• Exercise objective
The lines wanted run from the first one below through the one with "unfold is_share_nonce, is_block_nonce, pow_of". Return them exactly.

• Record extracts
Lemma share_submitted now now' io addr n job s :
  g_pool_current_job (server_pool s) = job -> mineable job -> starts_with (str "CZ") addr = true -> quote ∉ addr -> is_u64 n ->
  is_share_nonce job n = true -> is_block_nonce job n = false ->
  exists s', pool_submit (submit_alone now now' io) (share_body addr (job_id job) n) s = (Ok (share_answer (known addr job s n)), s', []) /\
    server_node s' = server_node s /\ g_pool_current_job (server_pool s') = job /\
    seen_of (job_id job) (server_pool s') = {[dup_key addr n]} ∪ seen_of (job_id job) (server_pool s) /\
    shares (worker_of (server_pool s') addr) = (if known addr job s n then shares (worker_of (server_pool s) addr)
      else u64 (shares (worker_of (server_pool s) addr) + 1)).
Proof.
  intros Hj [Ha [Hi _] Hx _ Hb] Hcz Hq Hn Hs Hnb. destruct (share_body_read addr (job_id job) n Hcz Hq Hi Hn) as (Q1 & Q2 & Q3).
  unfold pool_submit. rewrite Q1, Q2, Q3, Hcz, bool_decide_false by (by intros ->). cbn [negb]. unfold asking at 1.
  rewrite Hj, Ha, Z.eqb_refl. cbn [negb orb]. rewrite Hx, pool_hex_roundtrip, bool_decide_false by apply pow_header_nonempty.
  rewrite (proj2 (Z.eqb_neq _ 0)) by done. cbn [sub_hashing submit_alone]. rewrite run_idle.
  unfold is_share_nonce, is_block_nonce, pow_of in Hs, Hnb. rewrite Hs, Hnb. unfold asking at 1. unfold mbind at 1, op_bind at 1, locked at 1.
  set (owner := my_address (server_wallet s)). assert (job_open (job_id job) (server_pool s)) as Ho by (unfold job_open; by rewrite Hj).
  cbn [sub_now sub_now' submit_alone].
  pose proof (credit_share_spec owner addr (job_id job) n now now' _ Ho) as Hc.
  pose proof (credit_share_shares owner addr (job_id job) n now now' _ Ho) as Hw.
  pose proof (credit_share_job owner addr (job_id job) n now now' (server_pool s)) as Hcj.
  destruct (credit_share owner addr (job_id job) n now now' (server_pool s)) as [cr p1]. destruct Hc as (-> & _ & Hseen).
  fold (known addr job s n) in *. cbn [snd] in *. destruct (known addr job s n).
  - cbn [mret op_ret app]. eexists. split; [reflexivity|]. cbn [server_pool server_node set_pool]. split_and!; [done|congruence|done|done].
  - unfold submit_finish. rewrite run_ret. cbn [sub_finished submit_alone]. rewrite run_idle. cbn [orb]. unfold on_pool. rewrite run_update.
    eexists. split; [reflexivity|]. cbn [server_pool server_node set_pool sub_save submit_alone].
    destruct (save_frame io p1) as (E1 & E2 & E3 & E4 & _). unfold seen_of, worker_of in *. rewrite E1, E2, E3, E4.
    split_and!; [done|congruence|done|done].
Qed.
End Service.

(** What the web server of the pool promises its clients: the handlers answer,
    and their answers are sent as HTTP has it. *)
Class PoolService {ssl : OpenSSL} {iter : UnorderedMap} (host : bytes) (port : Z)
    (exchange : bytes -> Z -> bytes -> HttpRpcServer -> option bytes * HttpRpcServer) := {
  service_submit req s : exists now now' io reason headers, u8 13 ∉ reason /\ Forall head_line headers /\
    forall r s' ev, pool_submit (submit_alone now now' io) req s = (Ok r, s', ev) ->
      exchange host port (request_text host port (str "POST") (str "/api/pool/submit") req) s
        = (Some (http_text reason headers r), s');
  service_job addr s : forallb is_alnum addr = true -> exists now first second reason headers,
    u8 13 ∉ reason /\ Forall head_line headers /\
    forall r s' ev, pool_job now true id first second addr s = (Ok r, s', ev) ->
      exchange host port (request_text host port (str "GET") (str "/api/pool/job?address=" ++ addr) []) s
        = (Some (http_text reason headers r), s')
}.

Section Credit.
Context {ssl : OpenSSL} {iter : UnorderedMap}.
Context (host : bytes) (port : Z) (exchange : bytes -> Z -> bytes -> HttpRpcServer -> option bytes * HttpRpcServer).
Context {service : PoolService host port exchange}.
Context (address : bytes) (tid : Z) (job : PoolJobState).
Context (Hcz : starts_with (str "CZ") address = true) (Hal : forallb is_alnum address = true) (Hjob : mineable job).

(** The worker's counters and what the pool counts for it. *)
Record tally := mkTally { t_hashes : Z; t_submitted : Z; t_accepted : Z; t_shares : Z }.
Definition tally_of (w : Worker HttpRpcServer) : tally :=
  mkTally (hashes_done w) (submitted w) (accepted w) (shares (worker_of (server_pool (world w)) address)).
Definition tally_plus (t : tally) (hashes found new : Z) : tally :=
  mkTally (u64 (t_hashes t + hashes)) (u64 (t_submitted t + found)) (u64 (t_accepted t + new)) (u64 (t_shares t + new)).
Definition on_job (w : Worker HttpRpcServer) : Prop := g_pool_current_job (server_pool (world w)) = job.
Definition seen_in (w : Worker HttpRpcServer) : gset bytes := seen_of (job_id job) (server_pool (world w)).

Lemma tally_plus_plus t a b c a' b' c' :
  tally_plus (tally_plus t a b c) a' b' c' = tally_plus t (a + a') (b + b') (c + c').
Proof.
  unfold tally_plus. cbn. f_equal; unfold u64; rewrite Zplus_mod_idemp_l; f_equal; lia.
Qed.

Lemma quote_free : quote ∉ address.
Proof using Hal.
  intros H%list_elem_of_In. apply (proj1 (forallb_forall _ _) Hal) in H. done.
Qed.

Definition tally_ok (t : tally) : Prop := is_u64 (t_hashes t) /\ is_u64 (t_submitted t) /\ is_u64 (t_accepted t) /\ is_u64 (t_shares t).
Lemma tally_plus_ok t a b c : tally_ok (tally_plus t a b c).
Proof. unfold tally_ok, tally_plus. cbn. auto using u64_range. Qed.
Lemma tally_plus_0 t : tally_ok t -> tally_plus t 0 0 0 = t.
Proof. intros (H1 & H2 & H3 & H4). destruct t. unfold tally_plus. cbn in *. by rewrite !Z.add_0_r, !u64_small by done. Qed.

Lemma share_answer_read b :
  status (share_answer b) = 200 /\ find_str (json "'stale':true") (body (share_answer b)) = None /\
  bool_decide (find_str (json "'credited':true") (body (share_answer b)) <> None) = negb b.
Proof. by destruct b; vm_compute. Qed.

Lemma post_share_run n w :
  on_job w -> tally_ok (tally_of w) -> is_u64 n -> is_share_nonce job n = true -> is_block_nonce job n = false ->
  exists w' log, post_share exchange host port address tid (job_id job) n w = (Ok false, w', log) /\
    on_job w' /\ server_node (world w') = server_node (world w) /\ seen_in w' = {[dup_key address n]} ∪ seen_in w /\
    tally_of w' = tally_plus (tally_of w) 0 1 (if known address job (world w) n then 0 else 1).
Proof using All.
  intros Hw (T1 & T2 & T3 & T4) Hn Hs Hb.
  destruct (service_submit (share_body address (job_id job) n) (world w)) as (now & now' & io & reason & headers & Hr & Hh & Hx).
  destruct (share_submitted now now' io address n job (world w) Hw Hjob Hcz quote_free Hn Hs Hb) as (s' & E & En & Ej & Es & Ew).
  specialize (Hx _ _ _ E). unfold post_share, http_request. unfold mbind at 1, op_bind at 1. rewrite Hx.
  destruct (share_answer_read (known address job (world w) n)) as (A1 & A2 & A3).
  rewrite parse_http_text by (done || by rewrite A1). rewrite run_nil, run_update. rewrite A1. cbn [http_ok http_body].
  change (200 =? 200) with true. rewrite A3, A2, bool_decide_false by (intros H; by apply H). cbn [andb].
  unfold tally_of, tally_plus. cbn [t_hashes t_submitted t_accepted t_shares tally_of] in *.
  destruct (known address job (world w) n); cbn [negb].
  - rewrite run_ret. unfold asking. do 2 eexists. split; [reflexivity|]. split_and!; [exact Ej|exact En|exact Es|].
    cbn. by rewrite Ew, !Z.add_0_r, (u64_small (hashes_done w)), (u64_small (accepted w)), (u64_small (shares _)) by done.
  - rewrite run_update. unfold asking. do 2 eexists. split; [reflexivity|]. split_and!; [exact Ej|exact En|exact Es|].
    cbn. by rewrite Ew, !Z.add_0_r, (u64_small (hashes_done w)) by done.
Qed.

(** The nonces of a scan that are shares, and those the pool had not seen. *)
Definition found (n : Z) (tests : nat) : list Z := List.filter (is_share_nonce job) (seqZ n (Z.of_nat tests)).
Definition fresh (w : Worker HttpRpcServer) (n : Z) (tests : nat) : list Z :=
  List.filter (fun k => negb (known address job (world w) k)) (found n tests).

(** What was not posted in between is as unknown as before. *)
Lemma known_after w w1 n l :
  0 <= n -> Forall (fun k => n < k) l -> seen_in w1 = {[dup_key address n]} ∪ seen_in w ->
  List.filter (fun k => negb (known address job (world w1) k)) l = List.filter (fun k => negb (known address job (world w) k)) l.
Proof.
  intros Hn Hl Hs. induction Hl as [|k l Hk _ IH]; [done|]. cbn [List.filter]. rewrite IH.
  assert (known address job (world w1) k = known address job (world w) k) as ->; [|done].
  unfold known. fold (seen_in w1). fold (seen_in w). rewrite Hs. apply bool_decide_ext. rewrite elem_of_union, elem_of_singleton.
  split; [|by right]. intros [E|H]; [|done]. apply dup_key_inj in E as [_ ->]; lia.
Qed.
Lemma found_after n tests : Forall (fun k => n < k) (found (n + 1) tests).
Proof.
  apply Forall_forall. unfold found. intros k [Hk _]%list_elem_of_In%List.filter_In.
  apply list_elem_of_In, elem_of_seqZ in Hk. lia.
Qed.

Lemma scan_run tests n w :
  on_job w -> tally_ok (tally_of w) -> 0 <= n -> n + Z.of_nat tests <= UINT64_MAX ->
  Forall (fun k => is_block_nonce job k = false) (found n tests) ->
  exists w' log, worker_scan exchange host port address tid tests (job_id job) (share_difficulty job) (pow_header (candidate job)) n w
      = (Ok tt, w', log) /\
    on_job w' /\ server_node (world w') = server_node (world w) /\
    seen_in w' = list_to_set (dup_key address <$> found n tests) ∪ seen_in w /\
    tally_of w' = tally_plus (tally_of w) (Z.of_nat tests) (sizeZ (found n tests)) (sizeZ (fresh w n tests)).
Proof using All.
  revert n w. induction tests as [|tests IH]; intros n w Hw Ht H0 Hn Hb.
  { exists w, []. split; [done|]. split_and!; [done|done|set_solver|]. by rewrite tally_plus_0. }
  cbn [worker_scan]. rewrite run_update. unfold fresh, found in *. rewrite Nat2Z.inj_succ, seqZ_cons in * by lia.
  cbn [List.filter] in *. rewrite Z.pred_succ in *. unfold Z.succ in *.
  fold (pow_of job n). fold (is_share_nonce job n).
  set (w0 := count_hash w).
  assert (tally_of w0 = tally_plus (tally_of w) 1 0 0) as T0.
  { destruct Ht as (T1 & T2 & T3 & T4). unfold w0, tally_of, tally_plus in *. cbn in *. by rewrite !Z.add_0_r, !(u64_small _ T2), !(u64_small _ T3), !(u64_small _ T4). }
  destruct (is_share_nonce job n) eqn:Es.
  - apply Forall_cons in Hb as [Hb Hbs].
    destruct (post_share_run n w0) as (w1 & log1 & E1 & J1 & N1 & S1 & T1); [done|rewrite T0; apply tally_plus_ok|ints|done|done|].
    change (known address job (world w0) n) with (known address job (world w) n) in T1. change (seen_in w0) with (seen_in w) in S1.
    destruct (IH (n + 1) w1) as (w2 & log2 & E2 & J2 & N2 & S2 & T2); [done|rewrite T1; apply tally_plus_ok|lia|lia|done|].
    unfold mbind, op_bind. rewrite E1, u64_small, E2 by ints. do 2 eexists. split; [reflexivity|].
    split_and!; [done|by rewrite N2|rewrite S2, S1; set_solver|].
    rewrite T2, T1, T0, !tally_plus_plus, (known_after w w1 n); [|done|apply found_after|done].
    cbn [List.filter]. destruct (known address job (world w) n); cbn [negb]; rewrite ?sizeZ_cons; f_equal; lia.
  - destruct (IH (n + 1) w0) as (w2 & log2 & E2 & J2 & N2 & S2 & T2); [done|rewrite T0; apply tally_plus_ok|lia|lia|done|].
    rewrite u64_small by ints. exists w2, log2. rewrite E2. split_and!; [done|done|done|done|].
    rewrite T2, T0, tally_plus_plus. f_equal; lia.
Qed.

Lemma heartbeat_frame now p :
  let p' := heartbeat now address p in
  g_pool_current_job p' = g_pool_current_job p /\ seen_of (job_id job) p' = seen_of (job_id job) p /\
  shares (worker_of p' address) = shares (worker_of p address).
Proof.
  unfold heartbeat. destruct (list_find _ _) as [[i [k wk]]|] eqn:E; [|done]. cbv zeta. unfold worker_of, seen_of.
  apply list_find_Some in E as (E & _ & _). apply list_elem_of_lookup_2, elem_of_in_order in E.
  destruct p. cbn in *. split_and!; [done|done|]. destruct (decide (k = address)) as [->|Hk].
  - by rewrite lookup_insert_eq, E.
  - by rewrite lookup_insert_ne.
Qed.

Lemma job_served now first second s c r :
  node_inv (server_node s) c r -> g_pool_current_job (server_pool s) = job -> job_current (tip_height_of c) job = true ->
  exists s' n', pool_job now true id first second address s = (Ok (emit_current_job job), s', []) /\
    server_node s' = n' /\ node_inv n' c r /\ server_pool s' = heartbeat now address (server_pool s).
Proof using All.
  intros Hi Hj Hc. unfold pool_job. rewrite bool_decide_false by (by intros ->). unfold on_pool. rewrite run_update.
  destruct (node_height_spec (server_node s) c r Hi) as (n' & E & Hi' & _).
  rewrite (run_on_node _ _ _ (tip_height_of c) n') by exact E. unfold asking.
  cbn [server_pool set_server_node set_pool]. destruct (heartbeat_frame now (server_pool s)) as (-> & _).
  rewrite Hj, Hc. do 2 eexists. split; [reflexivity|]. done.
Qed.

• Written response
Lemma share_submitted now now' io addr n job s :
  g_pool_current_job (server_pool s) = job -> mineable job -> starts_with (str "CZ") addr = true -> quote ∉ addr -> is_u64 n ->
  is_share_nonce job n = true -> is_block_nonce job n = false ->
  exists s', pool_submit (submit_alone now now' io) (share_body addr (job_id job) n) s = (Ok (share_answer (known addr job s n)), s', []) /\
    server_node s' = server_node s /\ g_pool_current_job (server_pool s') = job /\
    seen_of (job_id job) (server_pool s') = {[dup_key addr n]} ∪ seen_of (job_id job) (server_pool s) /\
    shares (worker_of (server_pool s') addr) = (if known addr job s n then shares (worker_of (server_pool s) addr)
      else u64 (shares (worker_of (server_pool s) addr) + 1)).
Proof.
  intros Hj [Ha [Hi _] Hx _ Hb] Hcz Hq Hn Hs Hnb. destruct (share_body_read addr (job_id job) n Hcz Hq Hi Hn) as (Q1 & Q2 & Q3).
  unfold pool_submit. rewrite Q1, Q2, Q3, Hcz, bool_decide_false by (by intros ->). cbn [negb]. unfold asking at 1.
  rewrite Hj, Ha, Z.eqb_refl. cbn [negb orb]. rewrite Hx, pool_hex_roundtrip, bool_decide_false by apply pow_header_nonempty.
  rewrite (proj2 (Z.eqb_neq _ 0)) by done. cbn [sub_hashing submit_alone]. rewrite run_idle.
  unfold is_share_nonce, is_block_nonce, pow_of in Hs, Hnb. rewrite Hs, Hnb. unfold asking at 1. unfold mbind at 1, op_bind at 1, locked at 1.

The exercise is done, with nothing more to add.